[Record extracts]
(** The result is the response (NULL is [None]) and what was written to an
    actuator. *)
Definition process_hardware_task (m : allocator) (x : exec_env) (t : Queue.task)
    (mem : Queue.response_heap) : outcome (option loc * Queue.response_heap * list Z) :=
  let error code message (out : list Z) :=
    '(rp, mem) ← make_error_response m (x_err_buf x) t code message mem; Ret (rp, mem, out) in
  let finish resp (out : list Z) :=
    '(rp, mem) ← finish_response m x t resp mem; Ret (rp, mem, out) in
  payload ← read_at (Queue.t_payload t) 0 (Queue.t_length t);
  if Queue.t_type t =? MSG_ECHO then
    r ← json_parse_echo_req payload 128;
    match r with
    | None => error ERR_BAD_JSON "missing_or_invalid_field_msg"%string []
    | Some msg_in => finish (json_build_echo_resp (x_resp_buf x) msg_in) []
    end
  else if Queue.t_type t =? MSG_STATUS then
    finish (json_build_status_resp (x_resp_buf x) (x_now x) NUM_WORKERS) []
  else if Queue.t_type t =? MSG_GET_SENSOR then
    r ← json_parse_get_sensor_req payload;
    match r with
    | None => error ERR_BAD_JSON "missing_or_invalid_field_sensor_id"%string []
    | Some sensor_id =>
        match read_sensor x sensor_id with
        | inr (code, message) => error code message []
        | inl resp => finish resp []
        end
    end
  else if Queue.t_type t =? MSG_SET_ACTUATOR then
    r ← json_parse_set_actuator_req payload;
    match r with
    | None => error ERR_BAD_JSON "missing_or_invalid_field_device_id_state_value"%string []
    | Some (device_id, state, value) =>
        ok ← drive_actuator x device_id state value;
        match ok with
        | None => error ERR_UNKNOWN_TYPE "unknown_device_id"%string []
        | Some (false, out) => error ERR_UNKNOWN_TYPE "actuator_hardware_control_fail"%string out
        | Some (true, out) =>
            finish (json_build_actuator_resp (x_resp_buf x) "actuator_control_success") out
        end
    end
  else error ERR_UNKNOWN_TYPE "unsupported_message_type"%string [].

(** ** One iteration of a worker *)

Inductive worker_status := WorkerWaits | WorkerStops | WorkerContinues.

(** [free(resp)]; freeing NULL does nothing. *)
Definition free_response (rp : option loc) (mem : Queue.response_heap)
    : outcome Queue.response_heap :=
  match rp with None => Ret mem | Some _ => free mem rp end.

(** The loop body once a task is taken.  [now1] and [now2] are the clock before and
    after the execution.  The device output is returned beside the state. *)
Definition run_task (m : allocator) (x : exec_env) (now1 now2 : Z) (sv : server) (l : loc)
    : outcome (server * list Z) :=
  t ← deref (task_mem sv !! l);
  if Queue.t_timeout_ms t <? now1 then
    tm ← free (task_mem sv) (Some l); Ret (set_task_mem tm sv, [])
  else
    '(resp, mem, out) ← process_hardware_task m x t (response_mem sv);
    '(resp, mem) ←
      (if Queue.t_timeout_ms t <? now2
       then mem ← free_response resp mem;
            make_error_response m (x_err_buf x) t ERR_TIMEOUT "processing_timeout" mem
       else Ret (resp, mem));
    sv ←
      match resp with
      | None => Ret (set_response_mem mem sv)
      | Some _ =>
          '(ret, rq, mem) ← Queue.response_queue_push (Some (response sv)) resp mem;
          rq ← deref rq;
          let sv := set_response rq sv in
          if negb (ret =? 0)
          then mem ← free mem resp; Ret (set_response_mem mem sv)
          else Ret (set_event_count (event_count sv + 1) (set_response_mem mem sv))
      end;
    tm ← free (task_mem sv) (Some l);
    Ret (set_task_mem tm sv, out).

Definition worker_iteration (m : allocator) (x : exec_env) (now1 now2 : Z) (sv : server)
    : outcome (worker_status * server * list Z) :=
  '(r, q, tm) ← Queue.pop (Some (tasks sv)) (task_mem sv);
  q ← deref q;
  let sv := set_tasks q (set_task_mem tm sv) in
  match r with
  | Queue.PopWait => Ret (WorkerWaits, sv, [])
  | Queue.PopNull => Ret (WorkerStops, sv, [])
  | Queue.PopTask l => '(sv, out) ← run_task m x now1 now2 sv l; Ret (WorkerContinues, sv, out)
  end.

(** ** Specification of a reply

    The reply a request deserves, as a function of the parsed document: a
    response, or an error when a field is missing, the device is unknown or does
    not answer, or the text does not fit the 256 bytes of the response buffer. *)

Definition error_reply (code : err_code) (message : string) : Z * list Z :=
  (MSG_ERROR, render false 0 (error_tree (err_code_val code) message)).

Definition ok_reply (tree : json) : Z * list Z :=
  match text_in tree 256 with
  | Some text => (MSG_RESPONSE, text)
  | None => error_reply ERR_BAD_JSON "response_too_large"
  end.

(** Fields that the device did not report are zero. *)
Definition aht30_reading (e : hw) : spec_float * spec_float :=
  match hw_read e with
  | None => (float_zero, float_zero)
  | Some line => match sscanf_aht30 (take 63 line) with
                 | None => (float_zero, float_zero)
                 | Some (t, h) => (t, default float_zero h)
                 end
  end.

Definition bh1750_reading (e : hw) : spec_float :=
  match hw_read e with
  | None => float_zero
  | Some line => default float_zero (sscanf_bh1750 (take 31 line))
  end.

Definition sensor_reply (e : hw) (sensor_id : Z) : Z * list Z :=
  if sensor_id =? AHT30_SENSOR_ID then
    if open_device e <? 0 then error_reply ERR_UNKNOWN_TYPE "aht30_hardware_init_fail"
    else ok_reply (aht30_tree (aht30_reading e).1 (aht30_reading e).2)
  else if sensor_id =? BH1750_SENSOR_ID then
    if open_device e <? 0 then error_reply ERR_UNKNOWN_TYPE "bh1750_hardware_init_fail"
    else ok_reply (bh1750_tree (bh1750_reading e))
  else error_reply ERR_UNKNOWN_TYPE "unknown_sensor_id".

(** The outcome at the actuator, [None] for an unknown one. *)
Definition actuator_reply (ok : option bool) : Z * list Z :=
  match ok with
  | None => error_reply ERR_UNKNOWN_TYPE "unknown_device_id"
  | Some false => error_reply ERR_UNKNOWN_TYPE "actuator_hardware_control_fail"
  | Some true => ok_reply (actuator_tree "actuator_control_success")
  end.

Definition field_string (root : option json) (name : string) : option (list Z) :=
  cJSON_IsString (get_object_item root (bstr name)).

Definition field_int (root : option json) (name : string) : option Z :=
  valueint <$> cJSON_IsNumber (get_object_item root (bstr name)).

(** What happened at the actuator a request names. *)
Definition driven (x : exec_env) (root : option json) : option bool :=
  match field_int root "device_id", field_int root "state", field_int root "value" with
  | Some device_id, Some state, Some value =>
      match drive_actuator x device_id state value with
      | Ret (Some (ok, _)) => Some ok
      | _ => None
      end
  | _, _, _ => None
  end.

Definition reply (x : exec_env) (type : Z) (root : option json) : Z * list Z :=
  if type =? MSG_ECHO then
    match field_string root "msg" with
    | None => error_reply ERR_BAD_JSON "missing_or_invalid_field_msg"
    | Some msg => ok_reply (echo_tree (take 127 msg))
    end
  else if type =? MSG_STATUS then ok_reply (uptime_tree (x_now x) NUM_WORKERS)
  else if type =? MSG_GET_SENSOR then
    match field_int root "sensor_id" with
    | None => error_reply ERR_BAD_JSON "missing_or_invalid_field_sensor_id"
    | Some sensor_id => sensor_reply (x_hw x) sensor_id
    end
  else if type =? MSG_SET_ACTUATOR then
    match field_int root "device_id", field_int root "state", field_int root "value" with
    | Some _, Some _, Some _ => actuator_reply (driven x root)
    | _, _, _ => error_reply ERR_BAD_JSON "missing_or_invalid_field_device_id_state_value"
    end
  else error_reply ERR_UNKNOWN_TYPE "unsupported_message_type".

(** What the request makes the gateway write to an actuator. *)
Definition device_output (x : exec_env) (type : Z) (root : option json) : list Z :=
  if type =? MSG_SET_ACTUATOR then
    match field_int root "device_id", field_int root "state", field_int root "value" with
    | Some device_id, Some state, Some value =>
        match drive_actuator x device_id state value with
        | Ret (Some (_, out)) => out
        | _ => []
        end
    | _, _, _ => []
    end
  else [].

(** ** Responses answer their task *)

(** [r] is a well-formed response to [t] of the given type and text. *)
Definition answers (t : Queue.task) (rep : Z * list Z) (r : Queue.response) : Prop :=
  response_wf r /\ Queue.r_slot r = Queue.t_slot t /\
  Queue.r_generation r = Queue.t_generation t /\
  Queue.r_request_id r = Queue.t_request_id t /\ Queue.r_type r = rep.1 /\
  Queue.r_length r = zlen rep.2 /\
  take (Z.to_nat (Queue.r_length r)) (Queue.r_payload r) = rep.2 /\
  Queue.next_response r = None.

(** A result of the response builders: a fresh node, or NULL and no change when
    there is no memory. *)
Definition responded (m : allocator) (t : Queue.task) (mem : Queue.response_heap)
    (res : option loc * Queue.response_heap) (rep : Z * list Z) : Prop :=
  match res.1 with
  | None => res.2 = mem /\ malloc_response m mem = None
  | Some l => mem !! l = None /\ exists r, res.2 = <[l := r]> mem /\ answers t rep r
  end.

Definition task_wf (t : Queue.task) : Prop :=
  zlen (Queue.t_payload t) = MAX_PAYLOAD /\ 0 <= Queue.t_length t <= MAX_PAYLOAD /\
  bytes (take (Z.to_nat (Queue.t_length t)) (Queue.t_payload t)).

(** The bytes of the request. *)
Definition request (t : Queue.task) : list Z :=
  take (Z.to_nat (Queue.t_length t)) (Queue.t_payload t).

(** No LED request asks for a brightness whose scaling overflows. *)
Definition led_in_range (t : Queue.task) : Prop :=
  forall root value, parse_payload (request t) = Ret root ->
    field_int root "device_id" = Some LED_ACTUATOR_ID -> field_int root "value" = Some value ->
    -2147 <= value <= 2147.

Definition env_wf (x : exec_env) : Prop :=
  zlen (x_resp_buf x) = 256 /\ zlen (x_err_buf x) = 128.

Section Answers.
Context (m : allocator) (Hm : allocator_ok m).

Lemma make_response_ok t type text mem :
  zlen text <= MAX_PAYLOAD ->
  exists res, make_response m (Queue.t_slot t) (Queue.t_generation t) type
      (Queue.t_request_id t) (Some text) (zlen text) mem = Ret res /\
    responded m t mem res (type, text).
Proof using Hm.
  intros Hl. unfold make_response.
  destruct (malloc_response m mem) as [[l junk]|] eqn:E; [|by eexists].
  destruct (response_fresh m Hm _ _ _ E) as [Hfresh Hsize].
  destruct (Z.ltb_spec MAX_PAYLOAD (zlen text)); [lia|].
  assert (forall b, take (length text) b = text -> zlen b = MAX_PAYLOAD ->
    responded m t mem (Some l, <[l := Queue.Response (Queue.t_slot t) (Queue.t_generation t) type
      (Queue.t_request_id t) (zlen text) b None]> mem) (type, text)) as Hok.
  { intros b Hb Hbl. split; [done|]. eexists. split; [reflexivity|].
    unfold answers, response_wf. cbn. rewrite zlen_length. pose proof (zlen_nonneg text).
    split_and!; done || lia. }
  destruct (Z.ltb_spec 0 (zlen text)) as [Hpos|Hpos].
  - rewrite (read_at_segment text 0 (zlen text) [] text []) by (done || by rewrite app_nil_r).
    cbn [mbind outcome_bind].
    pose proof (write_at_cursor [] (Queue.r_payload junk) 0 text eq_refl ltac:(lia)) as Hw.
    cbn [app] in Hw. rewrite Hw. cbn [mbind outcome_bind].
    eexists. split; [reflexivity|]. apply Hok.
    + by rewrite take_app_length.
    + rewrite zlen_app, zlen_drop. unfold zlen in *. lia.
  - destruct text as [|b text]; [|rewrite zlen_cons in Hpos; pose proof (zlen_nonneg text); lia].
    eexists. split; [reflexivity|]. by apply Hok.
Qed.

(** Errors whose text is known to fit, as all of the gateway's do. *)
Definition error_fits (code : err_code) (message : string) : Prop :=
  text_in (error_tree (err_code_val code) message) 128
  = Some (render false 0 (error_tree (err_code_val code) message)).

Lemma make_error_response_ok err_buf t code message mem :
  zlen err_buf = 128 -> error_fits code message ->
  exists res, make_error_response m err_buf t code message mem = Ret res /\
    responded m t mem res (error_reply code message).
Proof using Hm.
  intros Hbuf Hfit. unfold make_error_response, json_build_error_resp.
  rewrite (print_and_free_exact (error_tree (err_code_val code) message))
    by (reply_bytes || (rewrite Hbuf; done)).
  rewrite Hbuf, Hfit. cbn [mbind outcome_bind].
  apply make_response_ok. unfold error_fits, text_in in Hfit.
  destruct (nested_ok 0 _ && _)%bool eqn:E; [|done]. apply andb_prop in E as [_ E].
  unfold room_for in E. bool_prop. unfold MAX_PAYLOAD. lia.
Qed.

Lemma finish_response_ok x t tree mem :
  env_wf x -> tree_bytes tree ->
  exists res, finish_response m x t (print_and_free tree (x_resp_buf x)) mem = Ret res /\
    responded m t mem res (ok_reply tree).
Proof using Hm.
  intros [Hrb Heb] Htb. unfold finish_response, ok_reply.
  rewrite print_and_free_exact by (done || (rewrite Hrb; done)).
  rewrite Hrb. cbn [mbind outcome_bind]. unfold text_in.
  destruct (nested_ok 0 tree && _)%bool eqn:E.
  - apply make_response_ok. apply andb_prop in E as [_ E]. unfold room_for in E. bool_prop.
    unfold MAX_PAYLOAD. lia.
  - apply make_error_response_ok; [done|by vm_compute].
Qed.
(** ** The checksum *)

(** [while (sum >> 16) sum = (sum & 0xFFFF) + (sum >> 16);] two rounds are
    enough for 32 bits. *)
Fixpoint fold_carry (fuel : nat) (sum : Z) : outcome Z :=
  if sum ≫ 16 =? 0 then Ret sum
  else match fuel with
       | O => Undef
       | S fuel => fold_carry fuel (u32 ((sum .& 0xFFFF) + (sum ≫ 16)))
       end.

(** The bytes the loops run over. *)
Definition summed (m : message_control) : list Z :=
  header m ++ take (Z.to_nat (Z.min (length_of m) MAX_PAYLOAD_SIZE)) (message m).

Definition calculate_checksum (m : message_control) : outcome Z :=
  sum ← fold_carry 2 (foldl (fun sum b => u32 (sum + b)) 0 (summed m));
  Ret (u32 (Z.lnot sum)).

(** [calc == m->checksum] *)
Definition checksum_ok (m : message_control) : outcome bool :=
  calc ← calculate_checksum m; Ret (calc =? le_val (checksum m)).

(** ** Construction *)

(** [payload] is a C string and [message] points to a struct. *)
Definition build_message (payload : list Z) (cmd pri num_packet : Z) : outcome message_control :=
  let strlen := zlen (c_string payload) in
  let len := if MAX_PAYLOAD_SIZE <=? strlen then MAX_PAYLOAD_SIZE - 1 else strlen in
  let zeros := replicate (Z.to_nat MAX_PAYLOAD_SIZE) 0 in
  body ← write_at zeros 0 (take (Z.to_nat len) payload);
  body ← write_at body len [0];
  let m := MessageControl (header_message cmd pri num_packet len) body [0; 0; 0; 0] in
  sum ← calculate_checksum m;
  Ret (MessageControl (header m) body (le_bytes 4 sum)).

(** Conversion tries everything else before computing a message. *)
Strategy 100 [build_message].

Definition build_ack (number_ack : Z) : outcome message_control :=
  build_message (bstr "ACK") ACK LOW number_ack.

Definition build_nack (number_nack : Z) : outcome message_control :=
  build_message (bstr "NACK") NACK LOW number_nack.

(** ** Blocking transmission *)

(** The send loop over the assembled buffer: the result, what went out and the
    unread answers.  [send] takes at least one and at most all of the rest. *)
Fixpoint send_all (script : list tx_event) (buf : list Z) (sent_total : Z)
    : Z * list Z * list tx_event :=
  if sent_total <? zlen buf then
    match script with
    | [] => (-1, [], [])
    | TxErr err :: script =>
        if err =? EINTR then send_all script buf sent_total else (-1, [], script)
    | TxZero :: script => (1, [], script)
    | TxAccept k :: script =>
        let ret := Z.max 1 (Z.min k (zlen buf - sent_total)) in
        let '(r, wire, script) := send_all script buf (sent_total + ret) in
        (r, take (Z.to_nat ret) (drop (Z.to_nat sent_total) buf) ++ wire, script)
    end
  else (0, [], script).

Definition send_framed_message (script : list tx_event) (m : message_control)
    : outcome (Z * list Z * list tx_event) :=
  let payload_len := length_of m in
  let payload_len :=
    if ((payload_len <? 0) || (MAX_PAYLOAD_SIZE <? payload_len))%bool then 0 else payload_len in
  payload ← read_at (message m) 0 payload_len;
  Ret (send_all script (header m ++ payload ++ checksum m) 0).

(** The last [recv] of [recv_framed_message]. *)
Definition recv_sum (ev : rx_event) (eof : bool) (stream : list Z) (m : message_control)
    : outcome (Z * message_control * list Z) :=
  match recv ev eof stream SUM_SIZE with
  | (RxFail _, stream) => Ret (-1, m, stream)
  | (RxData [], stream) => Ret (1, m, stream)
  | (RxData bs, stream) =>
      sum ← write_at (checksum m) 0 bs;
      Ret (if negb (zlen bs =? SUM_SIZE) then -1 else 0,
           MessageControl (header m) (message m) sum, stream)
  end.

(** [recv] with MSG_WAITALL fills the request unless the peer closes or a
    signal cuts it short; one event answers each of the three calls. *)
Definition recv_framed_message (ev1 ev2 ev3 : rx_event) (eof : bool) (stream : list Z)
    : outcome (Z * message_control * list Z) :=
  let m := MessageControl (replicate 24 0) (replicate (Z.to_nat MAX_PAYLOAD_SIZE) 0) [0; 0; 0; 0] in
  match recv ev1 eof stream HDR_SIZE with
  | (RxFail _, stream) => Ret (-1, m, stream)
  | (RxData [], stream) => Ret (1, m, stream)
  | (RxData bs, stream) =>
      hdr ← write_at (header m) 0 bs;
      let m := MessageControl hdr (message m) (checksum m) in
      if negb (zlen bs =? HDR_SIZE) then Ret (-1, m, stream)
      else if ((length_of m <? 0) || (MAX_PAYLOAD_SIZE <? length_of m))%bool
      then Ret (-1, m, stream)
      else
        '(ret, m, stream) ←
          (if 0 <? length_of m then
             match recv ev2 eof stream (length_of m) with
             | (RxFail _, stream) => Ret (Some (-1), m, stream)
             | (RxData [], stream) => Ret (Some 1, m, stream)
             | (RxData bs, stream) =>
                 body ← write_at (message m) 0 bs;
                 let m' := MessageControl (header m) body (checksum m) in
                 Ret (if negb (zlen bs =? length_of m) then Some (-1) else None, m', stream)
             end
           else Ret (None, m, stream));
        match ret with
        | Some ret => Ret (ret, m, stream)
        | None => recv_sum ev3 eof stream m
        end
  end.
[/Record extracts]
Exercise ▸ Please reproduce the lines from the line with "match res.1 with" to the line with "Context (m : allocator)", both ends included, exactly as they appear above.

Solution to this problem ▸
  match res.1 with
  | None => res.2 = mem /\ malloc_response m mem = None
  | Some l => mem !! l = None /\ exists r, res.2 = <[l := r]> mem /\ answers t rep r
  end.

Definition task_wf (t : Queue.task) : Prop :=
  zlen (Queue.t_payload t) = MAX_PAYLOAD /\ 0 <= Queue.t_length t <= MAX_PAYLOAD /\
  bytes (take (Z.to_nat (Queue.t_length t)) (Queue.t_payload t)).

(** The bytes of the request. *)
Definition request (t : Queue.task) : list Z :=
  take (Z.to_nat (Queue.t_length t)) (Queue.t_payload t).

(** No LED request asks for a brightness whose scaling overflows. *)
Definition led_in_range (t : Queue.task) : Prop :=
  forall root value, parse_payload (request t) = Ret root ->
    field_int root "device_id" = Some LED_ACTUATOR_ID -> field_int root "value" = Some value ->
    -2147 <= value <= 2147.

Definition env_wf (x : exec_env) : Prop :=
  zlen (x_resp_buf x) = 256 /\ zlen (x_err_buf x) = 128.

Section Answers.
Context (m : allocator) (Hm : allocator_ok m).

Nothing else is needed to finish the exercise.